_Exercise material_.

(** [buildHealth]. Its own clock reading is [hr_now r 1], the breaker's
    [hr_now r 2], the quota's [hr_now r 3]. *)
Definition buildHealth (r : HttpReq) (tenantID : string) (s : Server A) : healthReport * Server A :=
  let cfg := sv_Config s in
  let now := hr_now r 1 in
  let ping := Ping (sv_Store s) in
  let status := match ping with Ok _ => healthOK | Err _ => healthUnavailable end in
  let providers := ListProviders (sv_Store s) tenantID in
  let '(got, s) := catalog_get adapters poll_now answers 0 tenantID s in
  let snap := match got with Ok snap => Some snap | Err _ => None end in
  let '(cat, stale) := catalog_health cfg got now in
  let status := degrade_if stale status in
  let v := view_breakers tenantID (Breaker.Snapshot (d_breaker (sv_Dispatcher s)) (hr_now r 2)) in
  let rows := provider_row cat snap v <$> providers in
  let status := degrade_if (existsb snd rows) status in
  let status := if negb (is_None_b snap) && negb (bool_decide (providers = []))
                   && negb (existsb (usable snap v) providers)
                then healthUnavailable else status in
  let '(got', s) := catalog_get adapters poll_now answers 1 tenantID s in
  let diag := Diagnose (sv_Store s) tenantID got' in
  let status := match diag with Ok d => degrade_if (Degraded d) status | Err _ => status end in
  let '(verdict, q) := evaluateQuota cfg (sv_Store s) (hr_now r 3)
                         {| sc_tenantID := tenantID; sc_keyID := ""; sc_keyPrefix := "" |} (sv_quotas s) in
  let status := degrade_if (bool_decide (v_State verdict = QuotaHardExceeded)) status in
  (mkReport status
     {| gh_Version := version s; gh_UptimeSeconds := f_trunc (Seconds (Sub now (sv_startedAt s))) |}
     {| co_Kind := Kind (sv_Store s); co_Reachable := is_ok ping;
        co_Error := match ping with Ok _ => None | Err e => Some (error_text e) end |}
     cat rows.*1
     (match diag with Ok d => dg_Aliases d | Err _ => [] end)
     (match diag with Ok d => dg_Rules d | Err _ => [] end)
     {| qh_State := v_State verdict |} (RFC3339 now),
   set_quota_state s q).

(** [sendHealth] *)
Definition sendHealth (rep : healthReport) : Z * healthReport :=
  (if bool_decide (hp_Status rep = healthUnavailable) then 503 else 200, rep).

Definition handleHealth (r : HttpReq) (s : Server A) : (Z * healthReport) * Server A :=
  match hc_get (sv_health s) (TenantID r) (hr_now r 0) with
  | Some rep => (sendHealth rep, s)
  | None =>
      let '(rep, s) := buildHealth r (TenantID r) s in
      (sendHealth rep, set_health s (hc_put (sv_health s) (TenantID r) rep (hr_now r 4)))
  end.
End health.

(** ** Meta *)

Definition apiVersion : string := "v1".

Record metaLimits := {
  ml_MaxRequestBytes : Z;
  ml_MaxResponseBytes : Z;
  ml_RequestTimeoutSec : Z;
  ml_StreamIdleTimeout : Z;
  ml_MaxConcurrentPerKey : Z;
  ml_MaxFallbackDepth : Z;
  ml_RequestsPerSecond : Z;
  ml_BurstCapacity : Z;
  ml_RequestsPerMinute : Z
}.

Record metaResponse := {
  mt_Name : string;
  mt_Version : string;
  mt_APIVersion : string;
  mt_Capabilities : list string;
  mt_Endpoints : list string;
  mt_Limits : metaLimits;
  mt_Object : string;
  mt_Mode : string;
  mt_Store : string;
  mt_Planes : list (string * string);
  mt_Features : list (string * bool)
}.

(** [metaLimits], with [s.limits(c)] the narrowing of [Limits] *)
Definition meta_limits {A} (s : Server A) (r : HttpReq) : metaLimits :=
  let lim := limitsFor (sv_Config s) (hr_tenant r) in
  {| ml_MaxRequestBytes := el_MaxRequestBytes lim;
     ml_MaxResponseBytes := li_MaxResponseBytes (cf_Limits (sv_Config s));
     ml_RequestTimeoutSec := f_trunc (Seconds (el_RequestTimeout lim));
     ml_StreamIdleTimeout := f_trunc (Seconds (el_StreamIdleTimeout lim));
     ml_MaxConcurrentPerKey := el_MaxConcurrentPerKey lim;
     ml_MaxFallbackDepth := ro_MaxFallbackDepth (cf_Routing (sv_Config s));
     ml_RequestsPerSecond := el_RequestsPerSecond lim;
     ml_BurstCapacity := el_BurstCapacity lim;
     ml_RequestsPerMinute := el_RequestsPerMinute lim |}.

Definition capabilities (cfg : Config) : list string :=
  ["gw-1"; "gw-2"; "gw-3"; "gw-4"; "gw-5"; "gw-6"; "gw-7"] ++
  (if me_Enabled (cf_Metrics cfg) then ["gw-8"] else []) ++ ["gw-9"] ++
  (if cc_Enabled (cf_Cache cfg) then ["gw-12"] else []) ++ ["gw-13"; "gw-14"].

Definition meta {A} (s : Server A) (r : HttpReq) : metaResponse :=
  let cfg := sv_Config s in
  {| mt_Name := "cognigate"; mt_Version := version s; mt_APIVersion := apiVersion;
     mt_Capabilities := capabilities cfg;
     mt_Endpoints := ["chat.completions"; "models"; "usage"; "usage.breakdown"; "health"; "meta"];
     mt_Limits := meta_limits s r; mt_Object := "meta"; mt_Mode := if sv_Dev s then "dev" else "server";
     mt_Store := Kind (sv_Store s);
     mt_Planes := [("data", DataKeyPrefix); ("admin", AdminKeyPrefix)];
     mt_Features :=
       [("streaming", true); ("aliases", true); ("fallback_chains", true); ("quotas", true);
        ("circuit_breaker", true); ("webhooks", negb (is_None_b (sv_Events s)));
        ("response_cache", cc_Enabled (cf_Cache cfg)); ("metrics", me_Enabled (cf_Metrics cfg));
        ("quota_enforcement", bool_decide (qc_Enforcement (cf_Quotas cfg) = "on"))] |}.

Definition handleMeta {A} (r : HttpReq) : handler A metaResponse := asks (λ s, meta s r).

_Exercise instructions_. Restate the records exactly. Leave nothing out.

_Response for this exercise_.
(** [buildHealth]. Its own clock reading is [hr_now r 1], the breaker's
    [hr_now r 2], the quota's [hr_now r 3]. *)
Definition buildHealth (r : HttpReq) (tenantID : string) (s : Server A) : healthReport * Server A :=
  let cfg := sv_Config s in
  let now := hr_now r 1 in
  let ping := Ping (sv_Store s) in
  let status := match ping with Ok _ => healthOK | Err _ => healthUnavailable end in
  let providers := ListProviders (sv_Store s) tenantID in
  let '(got, s) := catalog_get adapters poll_now answers 0 tenantID s in
  let snap := match got with Ok snap => Some snap | Err _ => None end in
  let '(cat, stale) := catalog_health cfg got now in
  let status := degrade_if stale status in
  let v := view_breakers tenantID (Breaker.Snapshot (d_breaker (sv_Dispatcher s)) (hr_now r 2)) in
  let rows := provider_row cat snap v <$> providers in
  let status := degrade_if (existsb snd rows) status in
  let status := if negb (is_None_b snap) && negb (bool_decide (providers = []))
                   && negb (existsb (usable snap v) providers)
                then healthUnavailable else status in
  let '(got', s) := catalog_get adapters poll_now answers 1 tenantID s in
  let diag := Diagnose (sv_Store s) tenantID got' in
  let status := match diag with Ok d => degrade_if (Degraded d) status | Err _ => status end in
  let '(verdict, q) := evaluateQuota cfg (sv_Store s) (hr_now r 3)
                         {| sc_tenantID := tenantID; sc_keyID := ""; sc_keyPrefix := "" |} (sv_quotas s) in
  let status := degrade_if (bool_decide (v_State verdict = QuotaHardExceeded)) status in
  (mkReport status
     {| gh_Version := version s; gh_UptimeSeconds := f_trunc (Seconds (Sub now (sv_startedAt s))) |}
     {| co_Kind := Kind (sv_Store s); co_Reachable := is_ok ping;
        co_Error := match ping with Ok _ => None | Err e => Some (error_text e) end |}
     cat rows.*1
     (match diag with Ok d => dg_Aliases d | Err _ => [] end)
     (match diag with Ok d => dg_Rules d | Err _ => [] end)
     {| qh_State := v_State verdict |} (RFC3339 now),
   set_quota_state s q).

(** [sendHealth] *)
Definition sendHealth (rep : healthReport) : Z * healthReport :=
  (if bool_decide (hp_Status rep = healthUnavailable) then 503 else 200, rep).

Definition handleHealth (r : HttpReq) (s : Server A) : (Z * healthReport) * Server A :=
  match hc_get (sv_health s) (TenantID r) (hr_now r 0) with
  | Some rep => (sendHealth rep, s)
  | None =>
      let '(rep, s) := buildHealth r (TenantID r) s in
      (sendHealth rep, set_health s (hc_put (sv_health s) (TenantID r) rep (hr_now r 4)))
  end.
End health.

(** ** Meta *)

Definition apiVersion : string := "v1".

Record metaLimits := {
  ml_MaxRequestBytes : Z;
  ml_MaxResponseBytes : Z;
  ml_RequestTimeoutSec : Z;
  ml_StreamIdleTimeout : Z;
  ml_MaxConcurrentPerKey : Z;
  ml_MaxFallbackDepth : Z;
  ml_RequestsPerSecond : Z;
  ml_BurstCapacity : Z;
  ml_RequestsPerMinute : Z
}.

Record metaResponse := {
  mt_Name : string;
  mt_Version : string;
  mt_APIVersion : string;
  mt_Capabilities : list string;
  mt_Endpoints : list string;
  mt_Limits : metaLimits;
  mt_Object : string;
  mt_Mode : string;
  mt_Store : string;
  mt_Planes : list (string * string);
  mt_Features : list (string * bool)
}.

(** [metaLimits], with [s.limits(c)] the narrowing of [Limits] *)
Definition meta_limits {A} (s : Server A) (r : HttpReq) : metaLimits :=
  let lim := limitsFor (sv_Config s) (hr_tenant r) in
  {| ml_MaxRequestBytes := el_MaxRequestBytes lim;
     ml_MaxResponseBytes := li_MaxResponseBytes (cf_Limits (sv_Config s));
     ml_RequestTimeoutSec := f_trunc (Seconds (el_RequestTimeout lim));
     ml_StreamIdleTimeout := f_trunc (Seconds (el_StreamIdleTimeout lim));
     ml_MaxConcurrentPerKey := el_MaxConcurrentPerKey lim;
     ml_MaxFallbackDepth := ro_MaxFallbackDepth (cf_Routing (sv_Config s));
     ml_RequestsPerSecond := el_RequestsPerSecond lim;
     ml_BurstCapacity := el_BurstCapacity lim;
     ml_RequestsPerMinute := el_RequestsPerMinute lim |}.

Definition capabilities (cfg : Config) : list string :=
  ["gw-1"; "gw-2"; "gw-3"; "gw-4"; "gw-5"; "gw-6"; "gw-7"] ++
  (if me_Enabled (cf_Metrics cfg) then ["gw-8"] else []) ++ ["gw-9"] ++
  (if cc_Enabled (cf_Cache cfg) then ["gw-12"] else []) ++ ["gw-13"; "gw-14"].

Definition meta {A} (s : Server A) (r : HttpReq) : metaResponse :=
  let cfg := sv_Config s in
  {| mt_Name := "cognigate"; mt_Version := version s; mt_APIVersion := apiVersion;
     mt_Capabilities := capabilities cfg;
     mt_Endpoints := ["chat.completions"; "models"; "usage"; "usage.breakdown"; "health"; "meta"];
     mt_Limits := meta_limits s r; mt_Object := "meta"; mt_Mode := if sv_Dev s then "dev" else "server";
     mt_Store := Kind (sv_Store s);
     mt_Planes := [("data", DataKeyPrefix); ("admin", AdminKeyPrefix)];
     mt_Features :=
       [("streaming", true); ("aliases", true); ("fallback_chains", true); ("quotas", true);
        ("circuit_breaker", true); ("webhooks", negb (is_None_b (sv_Events s)));
        ("response_cache", cc_Enabled (cf_Cache cfg)); ("metrics", me_Enabled (cf_Metrics cfg));
        ("quota_enforcement", bool_decide (qc_Enforcement (cf_Quotas cfg) = "on"))] |}.

Definition handleMeta {A} (r : HttpReq) : handler A metaResponse := asks (λ s, meta s r).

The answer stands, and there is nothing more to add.